Grâce à ses missions phares, telles que Krushi Aaranya Protsaha Yojana, le Karnataka a soutenu l’agroforesterie et introduit des routes où diverses agences gouvernementales telles que les forêts, l’agriculture, l’horticulture, le bien-être tribal, l’eau et le développement rural peuvent travailler ensemble pour atteindre les objectifs du ToF. Il a également mobilisé des fonds auprès du MGNREGS et de Pradhan Mantri Krishi Sinchayee Yojana (PMKSY). En se concentrant sur le développement de modèles de mise en œuvre pour les agriculteurs décentralisés, la Karnataka State Bamboo Mission consultera les agriculteurs pour identifier les zones où le rembourrage du paddy est devenu non rentable et les terres devenues alcalines en raison de la culture constante de la canne à sucre. Cette approche a assuré l’intérêt continu des agriculteurs et la restauration écologique des zones dégradées, et la mission cherche à revitaliser les chaînes de valeur du bambou, selon l’étude.

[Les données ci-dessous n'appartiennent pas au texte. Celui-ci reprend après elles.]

(** The heap of elements, the queue of pending animation-frame callbacks,
    the custom events dispatched so far, the focused element, the
    [defaultPrevented] flag of the DOM event being handled, the number of
    instances created so far and the number of identifiers drawn from the
    clock and random source. *)
Record World := {
  elements : gmap node Element;
  frames : list FrameCallback;
  dispatched : list CustomEvent;
  activeElement : option node;
  defaultPrevented : bool;
  created : nat;
  drawn : nat;
}.

Definition with_elements (v : gmap node Element) (w : World) : World :=
  {| elements := v; frames := frames w; dispatched := dispatched w;
     activeElement := activeElement w; defaultPrevented := defaultPrevented w;
     created := created w; drawn := drawn w |}.

Definition with_frames (v : list FrameCallback) (w : World) : World :=
  {| elements := elements w; frames := v; dispatched := dispatched w;
     activeElement := activeElement w; defaultPrevented := defaultPrevented w;
     created := created w; drawn := drawn w |}.

Definition with_dispatched (v : list CustomEvent) (w : World) : World :=
  {| elements := elements w; frames := frames w; dispatched := v;
     activeElement := activeElement w; defaultPrevented := defaultPrevented w;
     created := created w; drawn := drawn w |}.

Definition with_activeElement (v : option node) (w : World) : World :=
  {| elements := elements w; frames := frames w; dispatched := dispatched w;
     activeElement := v; defaultPrevented := defaultPrevented w;
     created := created w; drawn := drawn w |}.

Definition with_defaultPrevented (v : bool) (w : World) : World :=
  {| elements := elements w; frames := frames w; dispatched := dispatched w;
     activeElement := activeElement w; defaultPrevented := v;
     created := created w; drawn := drawn w |}.

Definition with_created (v : nat) (w : World) : World :=
  {| elements := elements w; frames := frames w; dispatched := dispatched w;
     activeElement := activeElement w; defaultPrevented := defaultPrevented w;
     created := v; drawn := drawn w |}.

Definition with_drawn (v : nat) (w : World) : World :=
  {| elements := elements w; frames := frames w; dispatched := dispatched w;
     activeElement := activeElement w; defaultPrevented := defaultPrevented w;
     created := created w; drawn := v |}.

(** The element a node names. *)
Definition el (w : World) (n : node) : Element := elements w !!! n.

(** In-place mutation of the element a node names. *)
Definition update (n : node) (f : Element → Element) (w : World) : World :=
  with_elements (<[n := f (el w n)]> (elements w)) w.

(** ** Script execution: state and exceptions *)

Inductive JsError :=
| TypeError
| Error (message : string).

Inductive outcome (A : Type) :=
| Normal (a : A)
| Thrown (e : JsError).
Arguments Normal {A} a.
Arguments Thrown {A} e.

Definition M (A : Type) : Type := World → outcome A * World.

#[global] Instance M_ret : MRet M := λ A a w, (Normal a, w).
#[global] Instance M_bind : MBind M := λ A B f m w,
  match m w with
  | (Normal a, w') => f a w'
  | (Thrown e, w') => (Thrown e, w')
  end.

Definition throw {A} (e : JsError) : M A := λ w, (Thrown e, w).
Definition gets {A} (f : World → A) : M A := λ w, (Normal (f w), w).
Definition modify (f : World → World) : M unit := λ w, (Normal tt, f w).

(** Member access on a reference that may be [null]. *)
Definition deref (r : option node) : M node :=
  match r with
  | Some n => mret n
  | None => throw TypeError
  end.

(** [Array.prototype.forEach]: the callback receives the element and its
    index; an exception thrown by the callback ends the loop. *)
Fixpoint forEach_from {A} (l : list A) (i : nat) (f : A → nat → M unit) : M unit :=
  match l with
  | [] => mret tt
  | x :: l' => f x i ;; forEach_from l' (S i) f
  end.

Definition forEach {A} (l : list A) (f : A → nat → M unit) : M unit :=
  forEach_from l 0 f.

(** [array[index]] for an integral [index]: [undefined] out of range. *)
Definition at_index {A} (l : list A) (index : Z) : option A :=
  if decide (0 ≤ index)%Z then l !! Z.to_nat index else None.

(** ** DOM primitives *)

Definition classList_add (n : node) (c : string) : M unit :=
  modify (update n (λ e, with_classList ({[c]} ∪ classList e) e)).

Definition classList_remove (n : node) (c : string) : M unit :=
  modify (update n (λ e, with_classList (classList e ∖ {[c]}) e)).

Definition classList_contains (n : node) (c : string) : M bool :=
  gets (λ w, bool_decide (c ∈ classList (el w n))).

Definition getAttribute (n : node) (a : string) : M (option string) :=
  gets (λ w, attributes (el w n) !! a).

Definition setAttribute (n : node) (a v : string) : M unit :=
  modify (update n (λ e, with_attributes (<[a := v]> (attributes e)) e)).

Definition set_hidden (n : node) (v : bool) : M unit :=
  modify (update n (with_hidden v)).

Definition set_id (n : node) (v : string) : M unit :=
  modify (update n (with_elem_id v)).

Definition set_style_height (n : node) (v : string) : M unit :=
  modify (update n (with_style_height v)).

Definition set_style_opacity (n : node) (v : string) : M unit :=
  modify (update n (with_style_opacity v)).

Definition requestAnimationFrame (cb : FrameCallback) : M unit :=
  modify (λ w, with_frames (frames w ++ [cb]) w).

Definition addTransitionEndListener (n : node) (l : TransitionEndListener) : M unit :=
  modify (update n (λ e,
    with_transitionend_listeners (transitionend_listeners e ++ [l]) e)).

Definition addClickListener (n : node) (l : ClickListener) : M unit :=
  modify (update n (λ e, with_click_listeners (click_listeners e ++ [l]) e)).

(** [addEventListener] ignores a listener that is already registered for
    the event; [removeEventListener] removes it if it is there. *)
Definition addKeydownListener (n : node) (l : KeydownListener) : M unit :=
  modify (update n (λ e,
    if decide (l ∈ keydown_listeners e) then e
    else with_keydown_listeners (keydown_listeners e ++ [l]) e)).

Definition removeKeydownListener (n : node) (l : KeydownListener) : M unit :=
  modify (update n (λ e,
    with_keydown_listeners (filter (λ l', l' ≠ l) (keydown_listeners e)) e)).

Definition focus (n : node) : M unit :=
  modify (with_activeElement (Some n)).

Definition preventDefault : M unit :=
  modify (with_defaultPrevented true).

(** ** The host page

    What the class obtains from the document and the user agent without
    changing it.  Selector resolution depends on the tree of the document
    and on the classes [ds-accordion__item], [ds-accordion__trigger],
    [ds-accordion__content] and the attribute [data-toggle], none of which
    the class writes, so it is a fixed function of the page; [scrollHeight]
    is the layout's answer for an element in a given state of the document;
    [entropy] stands for [Date.now()] and [Math.random()] in
    [generateId]. *)
Record Page := {
  querySelector : node → string → option node;
  querySelectorAll : node → string → list node;
  scrollHeight : gmap node Element → node → nat;
  entropy : nat → string;
}.

Definition ITEM : string := ".ds-accordion__item".
Definition TRIGGER : string := ".ds-accordion__trigger".
Definition CONTENT : string := ".ds-accordion__content".
Definition ACTIVE : string := "ds-accordion__item--active".
Definition TRIGGER_CLASS : string := "ds-accordion__trigger".
Definition ROOT : string :=
  "[data-toggle=" +:+
  String (Ascii.ascii_of_nat 34) ("ds-accordion" +:+ String (Ascii.ascii_of_nat 34) "]").

Definition px (height : nat) : string := pretty height +:+ "px".

(** [Array.prototype.indexOf] on the array of triggers (an entry is [null]
    when the item has none): the first index holding the element, or -1. *)
Fixpoint indexOf_from (l : list (option node)) (x : node) (i : Z) : Z :=
  match l with
  | [] => (-1)%Z
  | y :: l' => if decide (y = Some x) then i else indexOf_from l' x (i + 1)%Z
  end.

Definition indexOf (l : list (option node)) (x : node) : Z := indexOf_from l x 0%Z.

Section Class.
Context (page : Page).

(** *** Utils *)

Definition generateId : M string := λ w,
  (Normal (entropy page (drawn w)), with_drawn (S (drawn w)) w).

Definition dispatchEvent (self : Accordion) (name : string)
    (index : option Z) (item : option node) : M unit :=
  modify (λ w, with_dispatched (dispatched w ++
    [{| ev_target := element self; ev_type := "ds-accordion:" +:+ name;
        ev_bubbles := true; ev_accordion := uid self;
        ev_index := index; ev_item := item |}]) w).

(** *** Animations *)

Definition animateOpen (content : option node) : M unit :=
  c ← deref content;
  height ← gets (λ w, scrollHeight page (elements w) c);
  set_style_height c "0px" ;;
  set_style_opacity c "0" ;;
  requestAnimationFrame (AnimateOpenFrame c height).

Singh a ajouté que les lacunes dans l’environnement réglementaire sont un obstacle majeur au déploiement des systèmes ToF. “Les parties prenantes des six États ont noté que les goulots d’étranglement réglementaires entravent l’adoption des modèles de ToF, malgré les politiques/programmes qui permettent la mise à l’échelle des ToF. Bien que l’accent soit mis sur la simplification du processus d’exemption d’espèces d’arbres spécifiques des réglementations sur l’abattage / l’abattage et le transit, les différences de politique au niveau national et les ambiguïtés juridiques dans le transport transfrontalier du bois d’élevage créent des conflits. Un autre problème critique qui doit être résolu est la propriété des terres et des arbres – étant donné que 35% des terres agricoles de l’Inde sont cultivées par des métayers (environ 25 millions de ménages). La Politique nationale d’agroforesterie de 2014 reconnaît la sécurité des terres et des arbres comme une condition critique. Des mesures spécifiques sur cette question sont toujours en attente », a-t-il dit.

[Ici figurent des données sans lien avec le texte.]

(** * ISCalcCorrelated: ionization electrons and scintillation photons

    A shallow embedding of
    [larsim/IonizationScintillation/ISCalcCorrelated.cxx] (namespace
    [larg4]) and the properties its specification states.

    Number model.  The C++ [double] is idealised as a real number ([R] of
    the Standard Library), [exp] is the real exponential and
    [std::hypot] the Euclidean norm.  The operations that leave the reals
    are partial: a division whose divisor is zero and a logarithm of a
    non-positive number return [None] (IEEE arithmetic returns an
    infinity or a NaN there and goes on).  The rounding and the overflow
    of the double operations are outside the model.  The narrowing
    [float ds = edep.StepLength()] of line 63 is in it: [Binary32.to_float]
    rounds a real number to the nearest single precision number.  The
    particle code is a C++ [int], modelled as [Z]; every code the source
    names fits in 32 bits. *)

From Stdlib Require Import Reals ZArith Lra Lia Bool.

Local Open Scope R_scope.

(** ** Partial arithmetic *)

Module Numeric.

(** [x / y] on doubles, defined when the divisor is not zero.  [None]
    marks the division by zero itself; it stays [None] in what is
    computed from it, also where the code's infinity would be absorbed
    later (as in A / (1 + inf) = 0). *)
Definition div (x y : R) : option R :=
  if Req_dec_T y 0 then None else Some (x / y).

(** [log(x)] of <cmath>, defined on the positive numbers. *)
Definition log (x : R) : option R :=
  if Rlt_dec 0 x then Some (ln x) else None.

L’une des recommandations de l’étude est la nécessité de créer des incitations pour protéger les ToF existantes et promouvoir les modèles ToF traditionnels avec des espèces indigènes. « Il est important d’élaborer des plans basés sur les priorités et les incitations locales pour protéger les ToF existantes et promouvoir les modèles ToF traditionnels avec des espèces indigènes. Les entretiens avec les parties prenantes avec les agriculteurs du Karnataka ont montré une solide compréhension des avantages de l’agroforesterie et la reconnaissance de la résilience à la sécheresse dans les systèmes agroforestiers, ainsi qu’un certain nombre d’autres avantages tels que le contrôle de l’érosion des sols, l’augmentation de l’humidité du sol et l’amélioration de la rétention des eaux souterraines. Dans les systèmes pluviaux, ces avantages augmentent la productivité des terres. “Les agriculteurs pourraient être encouragés à développer des modèles d’agroforesterie pour les espèces locales, par exemple en explorant le paiement des services écosystémiques pour mieux utiliser ces pratiques”, a expliqué Singh.